EXERCISE DETAILS: Up to and including the line with "the filter / sort / paginate pipeline.", return every line from the start of the entries below exactly.

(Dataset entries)
============================================================
(** * GraphQL tutorial resolvers: filtering, sorting, pagination, aggregates

    A shallow embedding of the query resolvers of the tutorial applications
    (app1_basics, app3_filtering, app5_performance) and the properties of
    the filter / sort / paginate pipeline.

    Conventions of the embedding:
    - Python [int] is [Z]; [//] is floor division, i.e. [Z.div], and raises
      [ZeroDivisionError] on a zero divisor.
    - [Decimal] columns and GraphQL [Float] arguments are the rational they
      denote ([Q]); binary rounding is outside the model.
    - A database table is the list of its rows; a QuerySet is the list of
      rows it selects, in order.
    - A resolver is a computation over the store that either returns a value
      or raises, and hands back the store it leaves behind. *)

From Stdlib Require Import ZArith List String Ascii Bool Lia.
From Stdlib Require Import QArith Qround Permutation Sorted DecimalString.
From Stdlib Require DecimalPos DecimalZ.
Import ListNotations.
Open Scope string_scope.
Open Scope Z_scope.

Set Implicit Arguments.

(* ------------------------------------------------------------------ *)
(** ** Python and ORM runtime *)

Module Py.

(** The exceptions the modelled code paths can raise. *)
Inductive Exception : Type :=
| DoesNotExist
| MultipleObjectsReturned
| ZeroDivisionError
| NegativeIndexing        (* QuerySet.__getitem__ with a negative bound *)
| FieldError (column : string).

Inductive Outcome (A : Type) : Type :=
| Return (a : A)
| Raise (e : Exception).
Arguments Return {A} a.
Arguments Raise {A} e.

(** Resolver computations: read the store [St], return or raise. *)
Definition M (St A : Type) : Type := St -> Outcome A * St.

Definition ret {St A} (a : A) : M St A := fun s => (Return a, s).

Definition raise {St A} (e : Exception) : M St A := fun s => (Raise e, s).

Definition bind {St A B} (m : M St A) (k : A -> M St B) : M St B :=
  fun s =>
    match m s with
    | (Return a, s') => k a s'
    | (Raise e, s') => (Raise e, s')
    end.

Definition lift {St A} (o : Outcome A) : M St A := fun s => (o, s).

(** [try: m except exc: handler] for one exception class. *)
Definition try_except {St A} (m : M St A)
           (catches : Exception -> bool) (handler : M St A) : M St A :=
  fun s =>
    match m s with
    | (Return a, s') => (Return a, s')
    | (Raise e, s') => if catches e then handler s' else (Raise e, s')
    end.

Definition is_DoesNotExist (e : Exception) : bool :=
  match e with DoesNotExist => true | _ => false end.

(** [a // b] *)
Definition floordiv (a b : Z) : Outcome Z :=
  if b =? 0 then Raise ZeroDivisionError else Return (a / b).

(** [str(n)] for an int. *)
Definition str (n : Z) : string := NilZero.string_of_int (Z.to_int n).

(** Truthiness of an optional string / int argument ([if x:]). *)
Definition truthy_str (x : option string) : bool :=
  match x with
  | Some s => negb (s =? "")%string
  | None => false
  end.

Definition truthy_int (x : option Z) : bool :=
  match x with
  | Some n => negb (n =? 0)
  | None => false
  end.

Definition len {A} (l : list A) : Z := Z.of_nat (List.length l).

(** A dict with string keys, as the list of its items; [d.get(k, default)]. *)
Fixpoint dict_lookup {V} (d : list (string * V)) (k : string) : option V :=
  match d with
  | [] => None
  | (k', v) :: d' => if (k' =? k)%string then Some v else dict_lookup d' k
  end.

Definition dict_get {V} (d : list (string * V)) (k : string) (default : V) : V :=
  match dict_lookup d k with
  | Some v => v
  | None => default
  end.

(** [l[0] if l else None] and [l[-1] if l else None] *)
Definition first_or_none {A} (l : list A) : option A :=
  match l with
  | [] => None
  | x :: _ => Some x
  end.

Definition last_or_none {A} (l : list A) : option A :=
  first_or_none (rev l).

End Py.

Import Py.

Declare Scope py_scope.
Delimit Scope py_scope with py.
Notation "x <- m ;; k" := (bind m (fun x => k))
  (at level 61, m at next level, right associativity) : py_scope.
Open Scope py_scope.

Module Orm.

(** A model class: rows carry a primary key. *)
Class Model (A : Type) : Type := { pk : A -> Z }.

Section QuerySet.
Context {St A : Type} `{Model A}.

(** [Model.objects.all()] on the table selected by [table]. *)
Definition objects_all (table : St -> list A) : M St (list A) :=
  fun s => (Return (table s), s).

(** [select_related] / [prefetch_related] only change how rows are
    fetched, never which rows. *)
Definition select_related (qs : list A) : list A := qs.
Definition prefetch_related (qs : list A) : list A := qs.

(** [qs.filter(...)] with the lookup given as a row predicate. *)
Definition qs_filter (p : A -> bool) (qs : list A) : list A := filter p qs.

(** [qs.get(pk=k)] *)
Definition qs_get (k : Z) (qs : list A) : Outcome A :=
  match filter (fun r => pk r =? k) qs with
  | [] => Raise DoesNotExist
  | [r] => Return r
  | _ :: _ :: _ => Raise MultipleObjectsReturned
  end.

(** [qs.count()] *)
Definition count (qs : list A) : Z := len qs.

(** [qs[start:stop]]: negative bounds are refused; otherwise the rows
    from [start] up to (not including) [stop]. *)
Definition qs_slice (start stop : Z) (qs : list A) : Outcome (list A) :=
  if (start <? 0) || (stop <? 0) then Raise NegativeIndexing
  else Return (firstn (Z.to_nat (stop - start)) (skipn (Z.to_nat start) qs)).

(** Ordering: a stable insertion sort by the given "less or equal";
    rows with equal keys keep their relative order.  The database leaves
    the order of rows with equal keys open; a statement that depends on it
    assumes that no two rows tie. *)
Fixpoint insert_by (le : A -> A -> bool) (x : A) (l : list A) : list A :=
  match l with
  | [] => [x]
  | y :: t => if le x y then x :: y :: t else y :: insert_by le x t
  end.

Fixpoint sort_by (le : A -> A -> bool) (l : list A) : list A :=
  match l with
  | [] => []
  | x :: t => insert_by le x (sort_by le t)
  end.

(** Strict part of a descending order, so that ties stay stable. *)
Definition descending (le : A -> A -> bool) : A -> A -> bool :=
  fun a b => le b a.

End QuerySet.

(** [name__icontains=needle]: ASCII case-insensitive substring. *)
Definition lower (c : ascii) : ascii :=
  let n := nat_of_ascii c in
  if ((65 <=? n) && (n <=? 90))%nat then ascii_of_nat (n + 32) else c.

Fixpoint iprefix (p s : string) : bool :=
  match p, s with
  | EmptyString, _ => true
  | String _ _, EmptyString => false
  | String a p', String b s' => Ascii.eqb (lower a) (lower b) && iprefix p' s'
  end.

Fixpoint icontains (needle hay : string) : bool :=
  iprefix needle hay ||
  match hay with
  | EmptyString => false
  | String _ hay' => icontains needle hay'
  end.

(** Aggregates over a column (the list of its values in the queryset).
    On no rows, [Avg], [Max] and [Min] are NULL and [Count] is 0. *)
Definition Qsum (xs : list Q) : Q := fold_right Qplus (0#1)%Q xs.

Definition Avg (xs : list Q) : option Q :=
  match xs with
  | [] => None
  | _ :: _ => Some (Qsum xs / inject_Z (len xs))%Q
  end.

Definition Qmax2 (a b : Q) : Q := if Qle_bool a b then b else a.
Definition Qmin2 (a b : Q) : Q := if Qle_bool a b then a else b.

Definition Max (xs : list Q) : option Q :=
  match xs with
  | [] => None
  | x :: t => Some (fold_left Qmax2 t x)
  end.

Definition Min (xs : list Q) : option Q :=
  match xs with
  | [] => None
  | x :: t => Some (fold_left Qmin2 t x)
  end.

Definition Count {A} (xs : list A) : Z := len xs.

End Orm.

Import Orm.

(* ------------------------------------------------------------------ *)
(** ** App 3: filtering, sorting, pagination (app3_filtering) *)

Module App3.

Module Category.
Record t : Type := {
  id : Z;
  name : string;
  slug : string;
  created_at : Z
}.
End Category.

Module Product.
Record t : Type := {
  id : Z;
  name : string;
  category_id : Z;
  price : Q;               (* DecimalField(10, 2) *)
  stock_quantity : Z;
  is_featured : bool;
  is_active : bool;
  rating : Q;              (* DecimalField(3, 1) *)
  created_at : Z           (* DateTimeField, as a timestamp *)
}.
End Product.

#[export] Instance Category_Model : Model Category.t := {| pk := Category.id |}.
#[export] Instance Product_Model : Model Product.t := {| pk := Product.id |}.

Record Store : Type := {
  categories : list Category.t;
  products : list Product.t
}.

(** Input types; an absent or null field is [None]. *)
Module ProductFilterInput.
Record t : Type := {
  name : option string;
  category_id : option Z;
  is_active : option bool;
  is_featured : option bool;
  price_min : option Q;
  price_max : option Q;
  rating_min : option Q;
  has_stock : option bool
}.
End ProductFilterInput.

Module SortInput.
Record t : Type := {
  field : string;
  order : option string
}.
End SortInput.

(** Result types. *)
Module ProductPaginatedType.
Record t : Type := {
  items : list Product.t;
  total_count : Z;
  page : Z;
  page_size : Z;
  total_pages : Z;
  has_next : bool;
  has_previous : bool
}.
End ProductPaginatedType.

Module ProductEdge.
Record t : Type := {
  node : Product.t;
  cursor : string
}.
End ProductEdge.

Module PageInfo.
Record t : Type := {
  has_next_page : bool;
  has_previous_page : bool;
  start_cursor : option string;
  end_cursor : option string
}.
End PageInfo.

Module ProductConnection.
Record t : Type := {
  edges : list ProductEdge.t;
  page_info : PageInfo.t;
  total_count : Z
}.
End ProductConnection.

(** Sortable columns of [Product] and their orders. *)
Definition columns : list (string * (Product.t -> Product.t -> bool)) :=
  [ ("id", fun a b => Product.id a <=? Product.id b);
    ("name", fun a b => (Product.name a <=? Product.name b)%string);
    ("price", fun a b => Qle_bool (Product.price a) (Product.price b));
    ("rating", fun a b => Qle_bool (Product.rating a) (Product.rating b));
    ("created_at", fun a b => Product.created_at a <=? Product.created_at b) ].

(** [queryset.order_by(spec)], [spec] a column name with an optional
    leading minus sign. *)
Definition order_by (spec : string) (queryset : list Product.t)
  : Outcome (list Product.t) :=
  let (desc, col) :=
    match spec with
    | String "-" col => (true, col)
    | _ => (false, spec)
    end in
  match dict_lookup columns col with
  | Some le => Return (sort_by (if desc then descending le else le) queryset)
  | None => Raise (FieldError col)
  end.

Definition resolve_category (id : Z) : M Store (option Category.t) :=
  try_except
    (qs <- objects_all categories ;;
     r <- lift (qs_get id qs) ;;
     ret (Some r))
    is_DoesNotExist
    (ret None).

Definition resolve_product (id : Z) : M Store (option Product.t) :=
  try_except
    (qs <- objects_all products ;;
     r <- lift (qs_get id (prefetch_related (select_related qs))) ;;
     ret (Some r))
    is_DoesNotExist
    (ret None).

(** The "Apply filters" block of [resolve_products_filtered].  The outer
    [if filters:] skips the block for a missing input object; an input
    object without keys is falsy as well, and has every field [None], for
    which the block changes nothing. *)
Definition apply_filters (filters : option ProductFilterInput.t)
           (queryset : list Product.t) : list Product.t :=
  match filters with
  | None => queryset
  | Some filters =>
    let queryset :=
      match ProductFilterInput.name filters with
      | Some n =>
        if truthy_str (Some n)
        then qs_filter (fun p => icontains n (Product.name p)) queryset
        else queryset
      | None => queryset
      end in
    let queryset :=
      match ProductFilterInput.category_id filters with
      | Some c =>
        if truthy_int (Some c)
        then qs_filter (fun p => Product.category_id p =? c) queryset
        else queryset
      | None => queryset
      end in
    let queryset :=
      match ProductFilterInput.is_active filters with
      | Some b => qs_filter (fun p => Bool.eqb (Product.is_active p) b) queryset
      | None => queryset
      end in
    let queryset :=
      match ProductFilterInput.is_featured filters with
      | Some b => qs_filter (fun p => Bool.eqb (Product.is_featured p) b) queryset
      | None => queryset
      end in
    let queryset :=
      match ProductFilterInput.price_min filters with
      | Some v => qs_filter (fun p => Qle_bool v (Product.price p)) queryset
      | None => queryset
      end in
    let queryset :=
      match ProductFilterInput.price_max filters with
      | Some v => qs_filter (fun p => Qle_bool (Product.price p) v) queryset
      | None => queryset
      end in
    let queryset :=
      match ProductFilterInput.rating_min filters with
      | Some v => qs_filter (fun p => Qle_bool v (Product.rating p)) queryset
      | None => queryset
      end in
    match ProductFilterInput.has_stock filters with
    | Some true => qs_filter (fun p => 0 <? Product.stock_quantity p) queryset
    | Some false => qs_filter (fun p => Product.stock_quantity p =? 0) queryset
    | None => queryset
    end
  end.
============================================================
SOLUTION TO THIS EXERCISE:
(** * GraphQL tutorial resolvers: filtering, sorting, pagination, aggregates

    A shallow embedding of the query resolvers of the tutorial applications
    (app1_basics, app3_filtering, app5_performance) and the properties of
    the filter / sort / paginate pipeline.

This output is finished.